In the first instance, both the employer and the employee have a duty to act in good faith to ensure the early return benefits both parties, and in this regard, the employer should be clear as to whether it is considered to be an occasional, temporary or permanent return to work.
With an occasional return, the employee can have ‘keeping in touch’ days to help them remain connected to their employer, however the total hours during their parental leave payment period cannot exceed 64, and they cannot work within 28 days of their child’s birth. Breaching these conditions results in the employee being considered to have returned to work permanently, thereby forfeiting all further parental leave payments. Any further payments made to the employee are then considered to be an overpayment, which must be paid back to IR (aha, there’s the nexus!).

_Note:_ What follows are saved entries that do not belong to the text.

(** * PMO-Tool: the task table of [Gannt.py] and the views computed from it

    A shallow embedding of the data-handling code of [src/Gannt.py]: the
    pandas frame kept in [st.session_state.df], file ingestion
    ([load_data]) and its caller, the default-value block, the recurrence
    expander ([add_recurring_task_advanced]), the chart and dashboard
    functions, the delay check and the CSV export.

    Conventions of the embedding.
    - A frame is the list of its rows in index order; the thirteen columns
      of the seed data are the fields of a row.
    - A cell of an [object] or numeric column is a [value]; a cell of a
      [datetime64[ns]] column is an [option Z], nanoseconds since the Unix
      epoch, [None] being [NaT].
    - Numbers are whole numbers, as in the seed data; a column of them is
      a 64-bit integer column, or a float column once a cell is missing.
      Their sums are written exact: the statements about the value of a
      sum are made within [exact_range], where no sum of the code wraps
      around or is rounded. Decimal fractions and the binary rounding of a
      quotient are not modelled; the non-finite results of a division
      are.
    - A table without rows has object columns, as the table read from a
      file that holds only its header line.
    - Left out of the embedding: decimal fractions (the reader takes a
      column that holds one for text), the sum of a column that holds
      text, the layout in which [to_csv] writes the numbers of a float
      column, and the widgets of the sidebar. The statements below are
      about tables and files without them.
    - A Python exception is [Raise cls], [cls] being the name of its class;
      a state change made before the exception stays made.
    - Streamlit output is a list of events, oldest first. *)

From Stdlib Require Import ZArith List String Ascii Bool Lia.
From Stdlib Require Import Sorting.Sorted DecimalString.
From Stdlib Require DecimalPos.
Import ListNotations.
Local Open Scope string_scope.
Local Open Scope Z_scope.

Set Implicit Arguments.

(** ** Results and the state monad of the script *)

Inductive outcome (A : Type) : Type :=
| Ok (a : A)
| Raise (cls : string).
Arguments Ok {A} a.
Arguments Raise {A} cls.

(** [M S A]: a computation over a state [S] that returns an [A] or raises. *)
Definition M (S A : Type) : Type := S -> outcome A * S.

Definition ret {S A} (a : A) : M S A := fun s => (Ok a, s).

Definition bind {S A B} (m : M S A) (k : A -> M S B) : M S B :=
  fun s => match m s with
           | (Ok a, s') => k a s'
           | (Raise cls, s') => (Raise cls, s')
           end.

Definition raise {S A} (cls : string) : M S A := fun s => (Raise cls, s).
Definition get {S} : M S S := fun s => (Ok s, s).
Definition put {S} (s : S) : M S unit := fun _ => (Ok tt, s).

Declare Scope script_scope.
Delimit Scope script_scope with script.
Notation "x <- m ;; k" := (bind m (fun x => k))
  (at level 61, m at next level, right associativity) : script_scope.
Notation "m ;; k" := (bind m (fun _ => k))
  (at level 61, right associativity) : script_scope.
Local Open Scope script_scope.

Temporary amendments to the parental leave legislation during Covid, have provided for employees to be able to return to work temporarily, without forfeiting any remaining leave entitlements. A qualifying employee in this regard is a ‘Covid-19 response worker’ – for reasons related to the Covid-19 outbreak, there is an unusually high demand for workers in their role, or their skills, experience or qualifications and nobody else can fill their role. Eligible employees can return to work for up to 12 weeks and then go back on parental leave.
Finally, there is the permanent return to work, which requires the employer’s agreement and at least 21 days advance notice. There are some rather sombre exceptions however, where a child is miscarried, stillborn or dies, or for whatever reason the employee is no longer the primary carer of the child.